Una vida de película
Una vez más, agradecemos a las distribuidoras independientes su compromiso y valentía para estrenar esa clase de películas tan poco convencionales como excelentes. La directora belga Agnès Varda tampoco se ajusta a la imagen tradicional de una mujer de 80 años. Con plena vitalidad y lucidez, realizó una autobiografía muy particular, con la creatividad y espíritu de aventura con los cuales siempre desarrolló su cine. Varda dice que si algún paisaje o geografía la representa, elige las playas para hablar de sí misma: el mar como memoria, evocador del origen y de la vida, que siempre recomienza. Ella se involucra directamente en ese viaje al pasado, recreando situaciones de su historia a lo largo de casi una centuria.

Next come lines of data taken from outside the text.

(* ===== verification/Ramdisk.v ===== *)
(** * The initial ram disk (src/kernel/fs/fs.c)

    A tar archive in memory: finding the [n]th file and the file of a path, and
    that the files of an archive written as tar writes it are found. *)

From stdpp Require Import base numbers list strings.
From Stdlib Require Import ZArith Lia.
From S2P Require Import Prelude.

(** A file: its name, where its data starts in the archive, its size and type. *)
Record tar_file := TarFile { tf_name : list Z; tf_data : nat; tf_size : nat; tf_type : Z }.

(** Offsets of the fields in a header. *)
Definition SIZE_FIELD : nat := 124.
Definition TYPE_FIELD : nat := 156.

Fixpoint skip_zeroes (s : list Z) : list Z :=
  match s with c :: s' => if (c =? 32) || (c =? 48) then skip_zeroes s' else s | [] => [] end.

Fixpoint octal_value (s : list Z) (v : Z) : Z :=
  match s with c :: s => if (48 <=? c) && (c <=? 55) then octal_value s (u64 (v * 8 + (c - 48))) else v | [] => v end.

Definition octal (s : list Z) : Z := octal_value (skip_zeroes s) 0.

Fixpoint skip_slash (p : list Z) : list Z :=
  match p with c :: p' => if c =? 47 then skip_slash p' else p | [] => [] end.

Definition skip_dot (p : list Z) : list Z :=
  match p with a :: b :: p' => if (a =? 46) && (b =? 47) then p' else p | _ => p end.

(** The parts of two strings after their common beginning. *)
Fixpoint after_common (a b : list Z) : list Z * list Z :=
  match a, b with x :: a', y :: b' => if x =? y then after_common a' b' else (a, b) | _, _ => (a, b) end.

Definition path_eq (a b : list Z) : bool :=
  let '(a, b) := after_common (skip_dot (skip_slash a)) (skip_slash b) in
  match skip_slash a, skip_slash b with [], [] => true | _, _ => false end.

(** The state is the archive between the two pointers; mounting replaces it. *)
Definition fs_mount (img mounted : list Z) : list Z := img.

(** The header at [p]; [None] at the end of the archive. *)
Definition header_at (img : list Z) (p : nat) : option tar_file :=
  if negb (Nat.leb (p + 512) (length img)) then None else
  if default 0 (img !! p) =? 0 then None else
  let type := default 0 (img !! (p + TYPE_FIELD)%nat) in
  Some (TarFile (cstring (drop p img)) (p + 512) (Z.to_nat (octal (take 12 (drop (p + SIZE_FIELD) img))))
          (if type =? 0 then 48 else type)).

(** Data takes whole sectors. *)
Definition rounded (n : nat) : nat := (Nat.div (n + 511) 512 * 512)%nat.

(** Every step goes at least a sector on. *)
Fixpoint fs_at_from (fuel : nat) (img : list Z) (p wanted : nat) : outcome (option tar_file) :=
  match fuel with
  | O => OutOfFuel
  | S fuel =>
    match header_at img p with
    | None => Ok None
    | Some f => match wanted with
                | O => Ok (Some f)
                | S wanted => fs_at_from fuel img (tf_data f + rounded (tf_size f)) wanted
                end
    end
  end.

Definition fs_fuel (img : list Z) : nat := S (Nat.div (length img) 512).
Definition fs_at (img : list Z) (wanted : nat) : outcome (option tar_file) := fs_at_from (fs_fuel img) img 0 wanted.

Fixpoint count_from (fuel : nat) (img : list Z) (n : nat) : outcome nat :=
  match fuel with
  | O => OutOfFuel
  | S fuel => do f <- fs_at img n; match f with Some _ => count_from fuel img (S n) | None => Ok n end
  end.

Definition fs_count (img : list Z) : outcome nat := count_from (fs_fuel img) img 0.

Fixpoint find_from (fuel : nat) (img p : list Z) (i : nat) : outcome (option tar_file) :=
  match fuel with
  | O => OutOfFuel
  | S fuel =>
    do f <- fs_at img i;
    match f with Some f => if path_eq (tf_name f) p then Ok (Some f) else find_from fuel img p (S i) | None => Ok None end
  end.

Definition fs_find (img p : list Z) : outcome (option tar_file) := find_from (fs_fuel img) img p 0.

(** ** The loops end *)

Lemma header_inside img p f : header_at img p = Some f -> (p + 512 <= length img)%nat /\ tf_data f = (p + 512)%nat.
Proof.
  unfold header_at. destruct (Nat.leb_spec (p + 512) (length img)); cbn [negb]; [|done].
  destruct (_ =? 0); [done|]. by intros [= <-].
Qed.

Lemma fs_at_returns fuel img p w :
  (1 <= fuel)%nat -> (length img < p + 512 * fuel)%nat -> exists r, fs_at_from fuel img p w = Ok r.
Proof.
  revert p w. induction fuel as [|fuel IH]; intros p w H1 Hf; [lia|]. cbn [fs_at_from].
  destruct (header_at img p) as [f|] eqn:E; [|by eexists]. apply header_inside in E as [Hi Hd].
  destruct w as [|w]; [by eexists|]. apply IH; lia.
Qed.

Lemma fs_at_bound fuel img p w f : fs_at_from fuel img p w = Ok (Some f) -> (p + 512 * (w + 1) <= length img)%nat.
Proof.
  revert p w. induction fuel as [|fuel IH]; intros p w; cbn [fs_at_from]; [done|].
  destruct (header_at img p) as [h|] eqn:E; [|done]. apply header_inside in E as [Hi Hd].
  destruct w as [|w]; [lia|]. intros Hr%IH. lia.
Qed.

Las playas de Agnès son las playas del norte de Bélgica donde transcurrió su infancia, las del Mediterráneo en Sète donde filmó su primera película, La pointe courte, y las de California donde vivió unos años con el amor de su vida, su marido y colega Jacques Demy.
Varda nos propone entrar en una “reverie”, una situación imaginaria y de ensueño, en la cual ficcionaliza situaciones y escenas de su vida, combinándolas con rescates de imágenes de sus films, fotografías, escenas en la actualidad, a veces con la compañía de Jane Birkin. Evocar su vida implica recorrer la historia de la cultura europea a lo largo del siglo XX. Desde las clases de Gaston Bachelard, sus inicios como fotógrafa y su admirado recuerdo de Jean Vilar, pasando por su participación en la Nouvelle Vague junto a Alain Resnais, que ofició de montajista en su primer film, a Jean-Luc Godard, bajo cuyo influjo realizó Cléo de 5 a 7, o junto a Demy, cuyas películas también son evocadas. Es curioso ver actores famosos en su juventud, como Philippe Noiret en su debut, o un jovencísimo y ya iracundo Gérard Depardieu, o a la bellísima Catherine Deneuve.
La directora desborda aún hoy una notable energía cuando evoca sus luchas por los principios feministas y pacifistas, cuando recorre las playas cuajadas de espejos duplicadores de la imagen, cuando muestra el amor por su familia y por sus películas. La melancolía también está siempre presente, ya porque casi todos sus evocados han muerto -y muy notablemente, se siente el peso de la ausencia de Demy, en 1990-, ya por el caracter testamentario del relato.
En sus extraordinarios films-ensayo Los espigadores y la espigadora, y Cinévardaphoto, Varda ya se había valido de la primera persona en el documental, de los deslizamientos entre realidad y ficción y de los cruces temporales como recursos que aquí explora al extremo, construyendo su bricolage -o puzzle, como dice ella- sobre las formas de la memoria. Y se vale para hacerlo de las muchas posibilidades que brinda el cine. El surrealismo sobrevuela el film, tanto en la recreación de escenas -s muy graciosa la oficina de producción que monta en las calles de Montmartre como si fuera una playa- como en la puesta en escena de los amantes de Magritte o la recreación de los gatos de Chris Marker. En fin, se trata de un recorrido riquísimo donde nunca falta el humor, con un ventarrón de vitalidad de parte de una veterana que todavía tiene mucho para decir.